Maxwell continued his education at the Universities of Edinburgh and Cambridge. In 1856, at the early age of 25, he became Professor of Physics at Marischal College, Aberdeen. From there he moved first to King's College, London, and then, in 1871, to become the first Professor of Experimental Physics at Cambridge where he directed the newly created Cavendish Laboratory. It was at the Cavendish, over the next fifty years, that so much of the physics of today continued to develop from Maxwell's inspiration.
So much of our technology in the world today stems from his grasp of basic principles of the universe. Wide ranging developments in the field of electricity and electronics, including radio, television, radar and communications, derive from Maxwell's discovery - which was not a synthesis of what was known before, but rather a fundamental change in concept that departed from Newton's view and was to influence greatly the modern scientific and industrial revolution.
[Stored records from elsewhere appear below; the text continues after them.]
(** * Allusion clipper: the browser extension's background script

    A shallow embedding of the background script of the Allusion web
    clipper (importImage, imageAsBase64, filenameFromUrl, handleMessage,
    the notification and external-message listeners, permute), and the
    properties of its request bridge, its tag-prompt parser and its
    filename derivation.

    JavaScript strings are sequences of UTF-16 code units; a code unit is a
    natural number here.  String.prototype.toLowerCase depends on the Unicode
    case tables of the runtime and is a parameter of the parser. *)

From Stdlib Require Import Ascii String DecimalString DecimalN.
From Stdlib Require Import Bool Arith NArith ZArith Lia List Permutation Sorted.
Import ListNotations.

Set Implicit Arguments.

(* ================================================================== *)
(** * JavaScript strings *)
(* ================================================================== *)

Definition char := N.
Definition jsstring := list char.

(** A code unit from an ASCII character, a string from an ASCII literal. *)
Definition ch (a : ascii) : char := N_of_ascii a.
Definition lit (s : string) : jsstring := map ch (list_ascii_of_string s).

Fixpoint str_eqb (a b : jsstring) : bool :=
  match a, b with
  | [], [] => true
  | x :: a', y :: b' => N.eqb x y && str_eqb a' b'
  | _, _ => false
  end.

(** s.length === 0 *)
Definition is_empty (s : jsstring) : bool :=
  match s with [] => true | _ => false end.

(** s.startsWith(p) *)
Fixpoint startsWith (p s : jsstring) : bool :=
  match p, s with
  | [], _ => true
  | x :: p', y :: s' => N.eqb x y && startsWith p' s'
  | _ :: _, [] => false
  end.
(** X12.  The same for the other sketch: whatever arrives, in however
    many calls, [gpsBufferIndex] stays between 0 and 127, inside
    [gpsBuffer], the terminating zero included. *)
Theorem esp_readGPS_index_in_buffer (received : list ascii) (t : GpsData) :
  let line := fst (Esp.readGPS atof atoi received ([], t)) in
  0 <= idx line < BUFFER_SIZE
  /\ forall more : list ascii,
       0 <= idx (fst (Esp.readGPS atof atoi more
                        (Esp.readGPS atof atoi received ([], t)))) < BUFFER_SIZE.
Proof.
  assert (H : forall l,
             0 <= idx (fst (Esp.readGPS atof atoi l ([], t))) < BUFFER_SIZE).
  { intros l. split; [ unfold idx; lia | ].
    assert (idx (fst (Esp.readGPS atof atoi l ([], t))) <= 127)
      by (apply esp_readGPS_bound; cbn; lia).
    unfold BUFFER_SIZE. lia. }
  split; [ apply H | ]. intros more. rewrite <- esp_readGPS_app. apply H.
Qed.

(** X13.  Every line that is not empty goes to [parseGPS], cut to 127
    characters, when its end-of-line character is read, also when it
    arrived in two pieces; an empty line does nothing, so the line feed
    of a CR LF pair does not parse the line again. *)
Theorem esp_readGPS_line (a b : list ascii) (nl : ascii) (t : GpsData)
        (Hline : one_line (a ++ b) = true)
        (Hnl : line_end nl = true) :
  let line := firstn 127 (a ++ b) in
  let t' := if 0 <? idx line then Esp.parseGPS atof atoi (c_str line) t else t in
  Esp.readGPS atof atoi (b ++ [nl]) (Esp.readGPS atof atoi a ([], t)) = ([], t')
  /\ Esp.readGPS atof atoi (b ++ [CR; LF]) (Esp.readGPS atof atoi a ([], t))
     = ([], t').
Proof.
  intros line t'.
  assert (Hstore : Esp.readGPS atof atoi b (Esp.readGPS atof atoi a ([], t))
                   = (line, t)).
  { rewrite <- esp_readGPS_app. apply esp_readGPS_store; [ exact Hline | cbn; lia ]. }
  assert (Hend : forall c, line_end c = true ->
                 Esp.gps_char atof atoi (line, t) c = ([], t')).
  { intros c Hc. unfold Esp.gps_char. unfold line_end in Hc. rewrite Hc.
    subst t'. destruct (Z.ltb_spec 0 (idx line)) as [Hpos | Hzero];
      [ reflexivity | ].
    destruct line; [ reflexivity | unfold idx in Hzero; cbn in Hzero; lia ]. }
  split.
  - rewrite esp_readGPS_app, Hstore. unfold Esp.readGPS. cbn [fold_left].
    apply Hend, Hnl.
  - rewrite esp_readGPS_app, Hstore. unfold Esp.readGPS. cbn [fold_left].
    rewrite (Hend CR) by reflexivity. reflexivity.
Qed.

End EspReadGps.

Lemma esp_readGPS_line_witness :
  Esp.readGPS atof64 sample_atoi (skipn 20 rmc_moving ++ [CR; LF])
    (Esp.readGPS atof64 sample_atoi (firstn 20 rmc_moving) ([], no_fix))
  = ([], Esp.parseGPS atof64 sample_atoi rmc_moving no_fix).
Proof.
  assert (Hline : one_line (firstn 20 rmc_moving ++ skipn 20 rmc_moving) = true)
    by (vm_compute; reflexivity).
  destruct (esp_readGPS_line atof64 sample_atoi (firstn 20 rmc_moving)
              (skipn 20 rmc_moving) LF no_fix Hline eq_refl) as [_ H].
  rewrite H. rewrite firstn_skipn.
  replace (firstn 127 rmc_moving) with rmc_moving by (vm_compute; reflexivity).
  replace (c_str rmc_moving) with rmc_moving by (vm_compute; reflexivity).
  replace (0 <? idx rmc_moving) with true by (vm_compute; reflexivity).
  reflexivity.
Defined.

(* ------------------------------------------------------------------ *)
(** *** The ESP8266 sketch: parachute *)
(* ------------------------------------------------------------------ *)

Lemma pin_level_app (pin : Z) (l : list stamped) (e : stamped) :
  pin_level pin (l ++ [e])
  = match what e with
    | DigitalWrite p v => if p =? pin then v else pin_level pin l
    | _ => pin_level pin l
    end.
Proof. unfold pin_level. rewrite fold_left_app. reflexivity. Qed.

(** [n] rounds of the flashing loop take [n] times 100 ms and invert
    the LED [n] times. *)
Lemma flash_spec (n : nat) (w : hardware) :
  let w' := exec (Esp.flash n) w in
  now w' = now w + 100000 * Z.of_nat n
  /\ pin_level Esp.LED_PIN (log w')
     = (if Nat.even n then pin_level Esp.LED_PIN (log w)
        else negb (pin_level Esp.LED_PIN (log w)))
  /\ List.length (log w') = (List.length (log w) + 2 * n)%nat
  /\ echo w' = echo w.
Proof.
  revert w. induction n as [ | n IH]; intros w.
  - cbn. repeat split; lia.
  - set (w1 := emit (1000 * 100) (Delay 100)
                 (emit 0 (DigitalWrite Esp.LED_PIN
                            (negb (pin_level Esp.LED_PIN (log w)))) w)).
    change (exec (Esp.flash (S n)) w) with (exec (Esp.flash n) w1).
    destruct (IH w1) as (Hnow & Hled & Hlen & Hecho). cbv zeta.
    rewrite Hnow, Hled, Hlen, Hecho.
    assert (L1 : pin_level Esp.LED_PIN (log w1)
                 = negb (pin_level Esp.LED_PIN (log w))).
    { unfold w1. cbn [emit log what]. rewrite !pin_level_app. cbn [what].
      now rewrite Z.eqb_refl. }
    rewrite L1. unfold w1. cbn [emit now log echo]. rewrite !length_app.
    cbn [List.length]. rewrite Nat.even_succ, <- Nat.negb_even.
    repeat split; try lia.
    destruct (Nat.even n); cbn [negb]; [ reflexivity | apply negb_involutive ].
Qed.
(** On a bin that the loops visit and the cube holds, [dvrads] is the
    unfolded measurement unless the measurement or D is NaN. *)
Lemma dealias_unfold_bin (st : HoofDealiaser D) (ns : list (list (list Z)))
    (i j k : nat) :
  in_range (vrad (dl_data st)) i j k ->
  in_cube (vrad (dl_data st)) i j k ->
  get3 dNaN (dealias_unfold st ns) i j k =
  if negb (isnan (get3 dNaN (meas (vrad (dl_data st))) i j k)
           || isnan_int (get3 0 ns i j k)
           || isnan (get3 dNaN (dl_Ds st) i j k))
  then unfolded (get3 dNaN (meas (vrad (dl_data st))) i j k)
                (get1 dNaN (vnys (vrad (dl_data st))) i) (get3 0 ns i j k)
  else dNaN.
Proof.
  intros Hr Hc. set (m := vrad (dl_data st)).
  set (dv0 := vec (nel m) (vec (nazMax m) (vec (nrMax m) (dNaN : D)))).
  destruct (sweep_obs (Z.to_nat (nel m)) (naz_at m) (nr_at m)
              (unfold_body st ns) (fun dv a b c => get3 dNaN dv a b c)
              (unfold_upd st ns) (cube_shaped m)) with (s := dv0)
    (a := i) (b := j) (c := k) as [_ Hobs].
  - intros a b c dv Hdv. unfold unfold_body.
    destruct (negb _); [|done]. by apply cube_shaped_set3.
  - intros a b c dv Hdv _ _ _. unfold unfold_body, unfold_upd. fold m.
    destruct (decide (in_cube m a b c)) as [Hin|Hout].
    + destruct (negb _); [|done]. apply get3_set3_same. by apply Hdv.
    + destruct (negb _); [|done]. rewrite set3_unallocated; [done|].
      intros Ha. by apply Hout, Hdv.
  - intros a b c dv a' b' c' Hne. unfold unfold_body.
    destruct (negb _); [|done]. by apply get3_set3_other.
  - apply cube_shaped_vec.
  - rewrite decide_True in Hobs by exact Hr.
    unfold dealias_unfold. fold m dv0.
    etransitivity; [exact Hobs|].
    unfold unfold_upd. fold m. rewrite decide_True by exact Hc.
    destruct (negb _); [done|].
    destruct Hc as (Hi & Hj & Hk). unfold dv0.
    by rewrite get3_vec_in.
Qed.

Lemma bin_search_no_model (m vny wm : D) (N : Z) :
  isnan wm = true -> bin_search m vny wm N = (dInf, iNaN).
Proof.
  intros Hwm. unfold bin_search.
  induction (seqZ (- N) (N + 1 - - N)) as [|n l IH] using rev_ind.
  - reflexivity.
  - rewrite foldl_snoc, IH. unfold search_step. by rewrite Hwm.
Qed.

(** The behaviour behind C1: a visited bin without model, but with
    measurement and D defined, keeps the multiplier [iNaN = 0] and is
    written to [dvrads] as [meas + 2*0*vny]. *)
Lemma dealias_unmodelled_bin (s : HoofSettings D) (st : HoofDealiaser D)
    (i j k : nat) :
  in_range (vrad (dl_data st)) i j k ->
  in_cube (vrad (dl_data st)) i j k ->
  isnan (get3 dNaN (wModels (dl_data st)) i j k) = true ->
  isnan (get3 dNaN (meas (vrad (dl_data st))) i j k) = false ->
  isnan (get3 dNaN (dl_Ds st) i j k) = false ->
  get3 dNaN (dvrads (dl_data (dealias s st))) i j k =
  dadd (get3 dNaN (meas (vrad (dl_data st))) i j k)
       (dmul (dmul (dlit 2) (dlit 0))
             (get1 dNaN (vnys (vrad (dl_data st))) i)).
Proof.
  intros Hr Hc Hwm Hm Hd. simpl.
  rewrite dealias_unfold_bin by done.
  pose proof (dealias_search_bin s st i j k Hr Hc) as Hbin.
  rewrite bin_search_no_model in Hbin by exact Hwm.
  injection Hbin as _ Hns. rewrite Hns, Hm, Hd. reflexivity.
Qed.

End UnfoldBin.

(** C1, on the code.  In scenario S3 no sector reaches [minGoodPoints], so
    no bin gets a model, whatever the fit would return; [dealias] still
    writes every bin: [dvrads] equals the measurements 1.0 and holds no
    NaN. *)
Theorem dealias_S3_keeps_measurements
    (multifit : list (float * float * float) -> float * float) :
  (st ← determineHeightSectors (D:=float) S3_settings S3_dealiaser;
   let st := calculateWindModels multifit S3_settings st in
   Some (isallnan3 (wModels (dl_data st)),
         dvrads (dl_data (dealias S3_settings st)),
         errors (dl_worker (dealias S3_settings st)))) =
  Some (true,
        [[[1%float; 1%float]; [1%float; 1%float];
          [1%float; 1%float]; [1%float; 1%float]]],
        []).
Proof. vm_compute. reflexivity. Qed.

(** C3, applied: in scenario S3 the bound is 4 and the first bin of
    [dvrads] is defined, so it is the measurement plus an even multiple of
    the Nyquist velocity. *)
Lemma dealias_adds_bounded_nyquist_multiple_witness :
  let s := S3_settings (D:=float) in
  let st := S3_dealiaser (D:=float) in
  0 <= nymax_of s st /\
  isnan (get3 dNaN (dvrads (dl_data (dealias s st))) 0 0 0) = false /\
  exists n : Z,
    Z.abs n <= nymax_of s st /\
    get3 dNaN (dvrads (dl_data (dealias s st))) 0 0 0 =
      dadd (get3 dNaN (meas (vrad (dl_data st))) 0 0 0)
           (dmul (dmul (dlit 2) (dlit n))
                 (get1 dNaN (vnys (vrad (dl_data st))) 0)).
Proof.
  intros s st.
  split; [vm_compute; discriminate|].
  split; [vm_compute; reflexivity|].
  apply (dealias_adds_bounded_nyquist_multiple s st 0 0 0).
  - vm_compute. discriminate.
  - vm_compute. reflexivity.
Defined.

(** C4 as stated fails: on the bin with measurement 0 and model -30 the
    multipliers -2 and -1 are at the same distance 10 from the model, no
    multiplier of [-4, 4] is nearer, and the search keeps -2, the one of
    the larger absolute value. *)
Lemma dealias_tie_keeps_larger_multiplier :
  let k := get3 0 (snd (dealias_search (D:=float) tie_settings
                          tie_dealiaser)) 0 0 0 in
  let dist := fold_distance (D:=float) (dlit 0) (dlit 10) (dlit (-30)) in
  nymax_of (D:=float) tie_settings tie_dealiaser = 4 /\
  k = -2 /\
  dist (-1) = dist k /\
  forallb (fun n => negb (dltb (dist n) (dist k))) (seqZ (-4) 9) = true /\
  Z.abs (-1) < Z.abs k.
Proof. vm_compute. repeat split; reflexivity. Qed.

(** C4 as amended, applied to the same bin. *)
Lemma dealias_picks_least_nearest_multiplier_witness :
  let s := tie_settings (D:=float) in
  let st := tie_dealiaser (D:=float) in
  let m := get3 dNaN (meas (vrad (dl_data st))) 0 0 0 in
  let vny := get1 dNaN (vnys (vrad (dl_data st))) 0 in
  let wm := get3 dNaN (wModels (dl_data st)) 0 0 0 in
  let N := nymax_of s st in
  let chosen := get3 0 (snd (dealias_search s st)) 0 0 0 in
  - N <= chosen <= N /\
  (forall n, - N <= n <= N ->
     dltb (fold_distance m vny wm n) (fold_distance m vny wm chosen) = false) /\
  (forall n, - N <= n < chosen ->
     dleb (fold_distance m vny wm n) (fold_distance m vny wm chosen) = false).
Proof.
  intros s st.
  apply (dealias_picks_least_nearest_multiplier s st 0 0 0 0).
  - vm_compute. repeat split; lia.
  - vm_compute. repeat split; lia.
  - vm_compute. reflexivity.
  - vm_compute. reflexivity.
  - vm_compute. split; discriminate.
  - vm_compute. reflexivity.
Defined.

Section CheckData.
Context {D : Type} `{Double D}.

Lemma isallnan3_nil : isallnan3 ([] : list (list (list D))) = true.
Proof. reflexivity. Qed.

Lemma error_nonempty (err : string) (w : HoofWorker) :
  errors (error err w) <> [].
Proof. simpl. intros Heq. by apply app_nil in Heq as [_ ?]. Qed.

(** C9.  On a fresh superober, [checkData] leaves an error exactly when
    both moments are empty or both are all NaN; when the element counts
    agree with the cubes and exactly one moment is all NaN, it leaves one
    warning and no error.  On a fresh dealiaser, [checkData] leaves an
    error exactly when VRAD has no dataset or is all NaN. *)
Theorem checkData_classifies (d : HoofData D) :
  let so := so_checkData (so_new d) in
  let dl := dl_checkData (dl_new d) in
  (errors (so_worker so) <> [] <->
     (nel (dbz d) = 0 /\ nel (vrad d) = 0) \/
     (isallnan3 (meas (dbz d)) = true /\ isallnan3 (meas (vrad d)) = true)) /\
  (nel (dbz d) = Z.of_nat (length (meas (dbz d))) ->
   nel (vrad d) = Z.of_nat (length (meas (vrad d))) ->
   isallnan3 (meas (dbz d)) <> isallnan3 (meas (vrad d)) ->
   errors (so_worker so) = [] /\ length (warnings (so_worker so)) = 1%nat) /\
  (errors (dl_worker dl) <> [] <->
     datasets (vrad d) = [] \/ isallnan3 (meas (vrad d)) = true).
Proof.
  intros so dl. subst so dl. unfold so_checkData, dl_checkData. simpl.
  split; [|split].
  - destruct (Z.eqb_spec (nel (dbz d)) 0) as [Hd|Hd];
      destruct (Z.eqb_spec (nel (vrad d)) 0) as [Hv|Hv]; simpl.
    + split; [intros _; by left | intros _; discriminate].
    + destruct (isallnan3 (meas (dbz d))), (isallnan3 (meas (vrad d)));
        simpl; split; try (intros [[? ?]|[? ?]]); try done;
        intros _; by right.
    + destruct (isallnan3 (meas (dbz d))), (isallnan3 (meas (vrad d)));
        simpl; split; try (intros [[? ?]|[? ?]]); try done;
        intros _; by right.
    + destruct (isallnan3 (meas (dbz d))), (isallnan3 (meas (vrad d)));
        simpl; split; try (intros [[? ?]|[? ?]]); try done;
        intros _; by right.
  - intros Hd Hv Hone.
    destruct ((nel (dbz d) =? 0) && (nel (vrad d) =? 0)) eqn:Hboth.
    + exfalso. apply andb_true_iff in Hboth as [Hd0 Hv0].
      apply Z.eqb_eq in Hd0, Hv0.
      destruct (meas (dbz d)); [|simpl in Hd; lia].
      destruct (meas (vrad d)); [|simpl in Hv; lia].
      by apply Hone.
    + destruct (isallnan3 (meas (dbz d))), (isallnan3 (meas (vrad d)));
        simpl; done.
  - destruct (datasets (vrad d)) as [|x l]; simpl;
      destruct (isallnan3 (meas (vrad d))); simpl; split; intros Hx;
      try done; try (by left); try (by right).
    destruct Hx as [?|?]; done.
Qed.

End CheckData.

(** C9, applied: DBZ all NaN and VRAD with data. *)
Lemma checkData_classifies_witness :
  let d := one_sided_volume (D:=float) in
  nel (dbz d) = Z.of_nat (length (meas (dbz d))) /\
  nel (vrad d) = Z.of_nat (length (meas (vrad d))) /\
  isallnan3 (meas (dbz d)) <> isallnan3 (meas (vrad d)) /\
  errors (so_worker (so_checkData (so_new d))) = [] /\
  warnings (so_worker (so_checkData (so_new d))) =
    ["Superobing - all DBZ data is NaN"%string].
Proof.
  intros d.
  split; [reflexivity|]. split; [reflexivity|].
  split; [vm_compute; discriminate|].
  split.
  - apply (checkData_classifies d); [reflexivity|reflexivity|].
    vm_compute. discriminate.
  - vm_compute. reflexivity.
Defined.

Section PrepareMetadata.
Context {D : Type} `{Double D}.

Lemma length_vec {A : Type} (n : Z) (x : A) : length (vec n x) = Z.to_nat n.
Proof. apply length_replicate. Qed.

Lemma prepare_counts (n : nat) (f g : nat -> Z) (va vb : list Z) (e : nat) :
  length va = n -> length vb = n -> (e < n)%nat ->
  let r := for_nat n (fun i (acc : list Z * list Z) =>
                        (<[i := f i]> (fst acc), <[i := g i]> (snd acc)))
                   (va, vb) in
  get1 0 (fst r) e = f e /\ get1 0 (snd r) e = g e.
Proof.
  intros Ha Hb He r. subst r.
  cut (forall I, (I <= n)%nat ->
         let r := for_nat I (fun i (acc : list Z * list Z) =>
                               (<[i := f i]> (fst acc), <[i := g i]> (snd acc)))
                          (va, vb) in
         length (fst r) = n /\ length (snd r) = n /\
         forall e, (e < I)%nat ->
           fst r !! e = Some (f e) /\ snd r !! e = Some (g e)).
  { intros HI. destruct (HI n ltac:(lia)) as (_ & _ & Hl).
    destruct (Hl e He) as [H1 H2]. unfold get1. by rewrite H1, H2. }
  induction I as [|I IH]; intros HI; cbv zeta.
  - rewrite for_nat_0. simpl. repeat split; try done; lia.
  - destruct IH as (L1 & L2 & Hl); [lia|]. rewrite for_nat_S. simpl.
    rewrite !length_insert. split; [done|]. split; [done|].
    intros e' He'. destruct (decide (e' = I)) as [->|Hne].
    + rewrite !list_lookup_insert_eq by lia. done.
    + rewrite !list_lookup_insert_ne by done. apply Hl. lia.
Qed.

Lemma prepare_scales {A : Type} (n : nat) (f g : nat -> D)
    (body : nat -> A * list D * list D -> A * list D * list D)
    (a0 : A) (vc vd : list D) (e : nat) :
  (forall i acc, snd (fst (body i acc)) = <[i := f i]> (snd (fst acc)) /\
                 snd (body i acc) = <[i := g i]> (snd acc)) ->
  length vc = n -> length vd = n -> (e < n)%nat ->
  get1 dNaN (snd (fst (for_nat n body (a0, vc, vd)))) e = f e /\
  get1 dNaN (snd (for_nat n body (a0, vc, vd))) e = g e.
Proof.
  intros Hbody Hc Hd He.
  cut (forall I, (I <= n)%nat ->
         length (snd (fst (for_nat I body (a0, vc, vd)))) = n /\
         length (snd (for_nat I body (a0, vc, vd))) = n /\
         forall e, (e < I)%nat ->
           snd (fst (for_nat I body (a0, vc, vd))) !! e = Some (f e) /\
           snd (for_nat I body (a0, vc, vd)) !! e = Some (g e)).
  { intros HI. destruct (HI n ltac:(lia)) as (_ & _ & Hl).
    destruct (Hl e He) as [H1 H2]. unfold get1. by rewrite H1, H2. }
  induction I as [|I IH]; intros HI.
  - rewrite for_nat_0. simpl. repeat split; try done; lia.
  - rewrite for_nat_S. destruct (Hbody I (for_nat I body (a0, vc, vd)))
      as [-> ->].
    destruct IH as (L1 & L2 & Hl); [lia|].
    rewrite !length_insert. split; [done|]. split; [done|].
    intros e' He'. destruct (decide (e' = I)) as [->|Hne].
    + rewrite !list_lookup_insert_eq by lia. done.
    + rewrite !list_lookup_insert_ne by done. apply Hl. lia.
Qed.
Maxwell died in Cambridge of abdominal cancer on 5 November 1879 at the age of 48. His mother had died at the same age of the same cancer. Maxwell is buried at Parton Kirk, near Castle Douglas in Galloway, Scotland. The extended biography The Life of James Clerk Maxwell, by his former school-fellow and lifelong friend Professor Lewis Campbell, was published in 1882 and his collected works, including the series of articles on the properties of matter, such as "Atom", "Attraction", "Capillary action", "Diffusion", "Ether", etc., were issued in two volumes by the Cambridge University Press in 1890.James Clerk Maxwell was one of the greatest scientists who have ever lived. He was the author and cretor of the most significant discovery of our age; the theory of electromagnetism. Accurately acclaimed as the father of modern physics, he also made fundamental contributions to mathematics, astronomy and engineering.